(Data records):
(* ===== verification/QueryCursor.v ===== *)
(** * Cursors of paged queries

    internal/queryexec/cursor.go: a cursor is the position of the last row of a
    page, 22 bytes in the unpadded URL alphabet of encoding/base64, which is
    part of the standard library and modelled as far as the code uses it:
    decoding skips carriage returns and line feeds, and ignores the bits that
    are left over. *)
From S2P Require Import Prelude GoBinary Model QueryMerge QueryModel QueryStream.
From stdpp Require Import prelude strings list.
From Stdlib Require Import ZArith Lia.
#[local] Open Scope Z_scope.

(** ** base64.RawURLEncoding *)
Definition encodeDigit (d : Z) : Z :=
  if d <? 26 then 65 + d else if d <? 52 then 97 + (d - 26) else if d <? 62 then 48 + (d - 52) else if d =? 62 then 45 else 95.
Definition decodeDigit (c : Z) : option Z :=
  if (65 <=? c) && (c <=? 90) then Some (c - 65)
  else if (97 <=? c) && (c <=? 122) then Some (c - 97 + 26)
  else if (48 <=? c) && (c <=? 57) then Some (c - 48 + 52)
  else if c =? 45 then Some 62 else if c =? 95 then Some 63 else None.
Fixpoint base64Encode (bs : bytes) : bytes :=
  match bs with
  | [] => []
  | [a] => map encodeDigit [a / 4; a mod 4 * 16]
  | [a; b] => map encodeDigit [a / 4; a mod 4 * 16 + b / 16; b mod 16 * 4]
  | a :: b :: c :: bs' => map encodeDigit [a / 4; a mod 4 * 16 + b / 16; b mod 16 * 4 + c / 64; c mod 64] ++ base64Encode bs'
  end.
(** The bytes that the digits hold. *)
Fixpoint digitsToBytes (ds : list Z) : option bytes :=
  match ds with
  | [] => Some []
  | [_] => None
  | [a; b] => Some [a * 4 + b / 16]
  | [a; b; c] => Some [a * 4 + b / 16; b mod 16 * 16 + c / 4]
  | a :: b :: c :: d :: ds' =>
      rest ← digitsToBytes ds';
      Some ([a * 4 + b / 16; b mod 16 * 16 + c / 4; c mod 4 * 64 + d] ++ rest)
  end.
Definition base64Decode (token : bytes) : option bytes :=
  ds ← mapM decodeDigit (filter (fun c => c <> 10 /\ c <> 13) token);
  digitsToBytes ds.

(** ** cursor.go *)
Definition cursorMagic : Z := 0x4d545343.
Definition cursorVersion : Z := 1.
Definition cursorSize : Z := 22.
Definition ErrInvalidCursor : goerr := Errorf "invalid query cursor".
Definition be_put_u64 (x : Z) : bytes := rev (le_bytes 8 x).
Definition validCursorDirection (direction : Z) : bool := (direction =? QuerySortAsc) || (direction =? QuerySortDesc).
Definition EncodeCursor (position : CursorPosition) : outcome bytes :=
  if negb (validCursorDirection (cu_Direction position)) then Err (ErrWrap "unsupported direction" ErrInvalidCursor)
  else
    Ok (base64Encode (be_put_u32 cursorMagic ++ [cursorVersion; u8 (cu_Direction position)] ++
                      be_put_u64 (cu_SeriesID position) ++ be_put_u64 (u64 (cu_Timestamp position)))).
Definition slice (raw : bytes) (first end_ : nat) : bytes := take (end_ - first) (drop first raw).
Definition DecodeCursor (token : bytes) : outcome CursorPosition :=
  match base64Decode token with
  | None => Err (ErrWrap "decode" ErrInvalidCursor)
  | Some raw =>
      if negb (len raw =? cursorSize) || negb (be_word (slice raw 0 4) =? cursorMagic) ||
         negb (default 0 (raw !! 4%nat) =? cursorVersion) then Err ErrInvalidCursor
      else
        let position := mkCursor (be_word (slice raw 6 14)) (i64 (be_word (slice raw 14 22))) (default 0 (raw !! 5%nat)) in
        if negb (validCursorDirection (cu_Direction position)) then Err (ErrWrap "unsupported direction" ErrInvalidCursor)
        else Ok position
  end.

(** ** Round trip *)
Lemma decode_encode_digit d : 0 <= d < 64 -> decodeDigit (encodeDigit d) = Some d /\ encodeDigit d <> 10 /\ encodeDigit d <> 13.
Proof.
  intros Hd. assert (forallb (fun d => bool_decide (decodeDigit (encodeDigit d) = Some d /\ encodeDigit d <> 10 /\ encodeDigit d <> 13))
    (map Z.of_nat (seq 0 64)) = true) as H by (vm_compute; reflexivity).
  rewrite forallb_forall in H. eapply bool_decide_eq_true_1, H.
  apply (proj2 (in_map_iff _ _ _)). exists (Z.to_nat d). split; [lia|]. apply (proj2 (in_seq _ _ _)). lia.
Qed.
Definition digits_ok (ds : list Z) : Prop := Forall (fun d => 0 <= d < 64) ds.
Lemma decode_digits ds : digits_ok ds -> base64Decode (map encodeDigit ds) = digitsToBytes ds.
Proof.
  intros Hds. unfold base64Decode.
  assert (filter (fun c => c <> 10 /\ c <> 13) (map encodeDigit ds) = map encodeDigit ds) as ->.
  { induction Hds as [|d ds Hd Hds IH]; [done|]. cbn [map]. rewrite filter_cons, decide_True by by apply decode_encode_digit. by rewrite IH. }
  assert (mapM decodeDigit (map encodeDigit ds) = Some ds) as ->; [|done].
  apply mapM_Some. induction Hds as [|d ds Hd Hds IH]; constructor; [|done]. by apply decode_encode_digit.
Qed.
Fixpoint byteDigits (bs : bytes) : list Z :=
  match bs with
  | [] => []
  | [a] => [a / 4; a mod 4 * 16]
  | [a; b] => [a / 4; a mod 4 * 16 + b / 16; b mod 16 * 4]
  | a :: b :: c :: bs' => [a / 4; a mod 4 * 16 + b / 16; b mod 16 * 4 + c / 64; c mod 64] ++ byteDigits bs'
  end.
Lemma bytes_ind3 (P : bytes -> Prop) : P [] -> (forall a, P [a]) -> (forall a b, P [a; b]) ->
  (forall a b c bs, P bs -> P (a :: b :: c :: bs)) -> forall bs, P bs.
Proof.
  intros H0 H1 H2 H3. fix IH 1. intros [|a [|b [|c bs]]]; [done|done|done|]. apply H3, IH.
Qed.
Lemma base64Encode_digits bs : base64Encode bs = map encodeDigit (byteDigits bs).
Proof. induction bs as [|a|a b|a b c bs IH] using bytes_ind3; [done|done|done|]. cbn [base64Encode byteDigits]. by rewrite map_app, IH. Qed.
Lemma byteDigits_ok bs : bytes_ok bs -> digits_ok (byteDigits bs).
Proof.
  unfold bytes_ok, digits_ok, is_byte. induction bs as [|a|a b|a b c bs IH] using bytes_ind3; intros Hb; [constructor|..];
    rewrite ?Forall_cons in Hb; cbn [byteDigits app]; rewrite ?Forall_cons; split_and?; try done; try apply Forall_nil_2; try (apply IH; tauto);
    destruct_and?; Z.to_euclidean_division_equations; lia.
Qed.
Lemma digitsToBytes_digits bs : bytes_ok bs -> digitsToBytes (byteDigits bs) = Some bs.
Proof.
  unfold bytes_ok, is_byte. induction bs as [|a|a b|a b c bs IH] using bytes_ind3; intros Hb; [done|..];
    rewrite ?Forall_cons in Hb; destruct_and?; cbn [byteDigits app digitsToBytes].
  - do 2 f_equal. Z.to_euclidean_division_equations; lia.
  - f_equal. f_equal; [|f_equal]; Z.to_euclidean_division_equations; lia.
  - rewrite IH by done. cbn. do 2 f_equal; [|do 2 f_equal; [|do 2 f_equal]]; Z.to_euclidean_division_equations; lia.
Qed.
Lemma base64_roundtrip bs : bytes_ok bs -> base64Decode (base64Encode bs) = Some bs.
Proof. intros Hb. rewrite base64Encode_digits, decode_digits by (by apply byteDigits_ok). by apply digitsToBytes_digits. Qed.

Lemma be_put_u64_length x : length (be_put_u64 x) = 8%nat.
Proof. unfold be_put_u64. by rewrite length_rev, le_bytes_length. Qed.
Lemma be_word_put_u64 x : is_u64 x -> be_word (be_put_u64 x) = x.
Proof. intros. unfold be_word, be_put_u64. rewrite rev_involutive. by apply le_word_bytes. Qed.
Lemma be_put_u64_ok x : bytes_ok (be_put_u64 x).
Proof. apply Forall_rev, le_bytes_ok. Qed.

(** A cursor that was handed out is accepted and names the same position. *)
Lemma cursor_roundtrip position : validCursorDirection (cu_Direction position) = true ->
  is_u64 (cu_SeriesID position) -> is_i64 (cu_Timestamp position) ->
  exists token, EncodeCursor position = Ok token /\ DecodeCursor token = Ok position.
Proof.
  intros Hd Hs Ht. unfold EncodeCursor. rewrite Hd. cbn [negb]. eexists. split; [done|].
  assert (u8 (cu_Direction position) = cu_Direction position) as Eu.
  { unfold validCursorDirection, QuerySortAsc, QuerySortDesc in Hd. unfold u8. rewrite Z.mod_small; [done|]. lia. }
  unfold DecodeCursor. rewrite base64_roundtrip.
  2: { unfold bytes_ok. rewrite !Forall_app. split; [apply be_put_u32_ok|]. split; [|by split; apply be_put_u64_ok].
       rewrite Eu. unfold validCursorDirection, QuerySortAsc, QuerySortDesc in Hd. repeat constructor; unfold is_byte, cursorVersion; lia. }
  set (m := be_put_u32 cursorMagic). set (s := be_put_u64 (cu_SeriesID position)). set (t := be_put_u64 (u64 (cu_Timestamp position))).
  assert (length m = 4%nat) as Lm by apply be_put_u32_length. assert (length s = 8%nat) as Ls by apply be_put_u64_length.
  assert (length t = 8%nat) as Lt by apply be_put_u64_length.
  set (h := [cursorVersion; u8 (cu_Direction position)]).
  assert ((len (m ++ h ++ s ++ t) =? cursorSize) = true) as ->.
  { unfold len, h. rewrite !length_app, Lm, Ls, Lt. done. }
  assert (slice (m ++ h ++ s ++ t) 0 4 = m) as ->.
  { unfold slice. rewrite drop_0, take_app_length' by lia. done. }
  assert (slice (m ++ h ++ s ++ t) 6 14 = s) as ->.
  { unfold slice. rewrite (assoc_L (++) m h), drop_app_length' by (rewrite length_app; unfold h; simpl; lia). by rewrite take_app_length' by lia. }
  assert (slice (m ++ h ++ s ++ t) 14 22 = t) as ->.
  { unfold slice. rewrite (assoc_L (++) m h), (assoc_L (++) (m ++ h) s), drop_app_length' by (rewrite !length_app; unfold h; simpl; lia).
    by rewrite take_ge by lia. }
  assert ((m ++ h ++ s ++ t) !! 4%nat = Some cursorVersion) as ->.
  { rewrite lookup_app_r by lia. by rewrite Lm. }
  assert ((m ++ h ++ s ++ t) !! 5%nat = Some (cu_Direction position)) as ->.
  { rewrite lookup_app_r by lia. rewrite Lm. unfold h. by rewrite Eu. }
  unfold m, s, t. rewrite be_word_put_u32 by done. rewrite !be_word_put_u64 by (done || apply u64_range).
  rewrite !Z.eqb_refl. cbv beta iota zeta delta [default negb orb]. cbn [cu_Direction]. unfold id. rewrite Hd, i64_u64_id by done. by destruct position.
Qed.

(Exercise): Lines of the material that contain the word "list" are to be gathered.

(Result for this exercise):
From stdpp Require Import prelude strings list.
Fixpoint digitsToBytes (ds : list Z) : option bytes :=
Definition digits_ok (ds : list Z) : Prop := Forall (fun d => 0 <= d < 64) ds.
Fixpoint byteDigits (bs : bytes) : list Z :=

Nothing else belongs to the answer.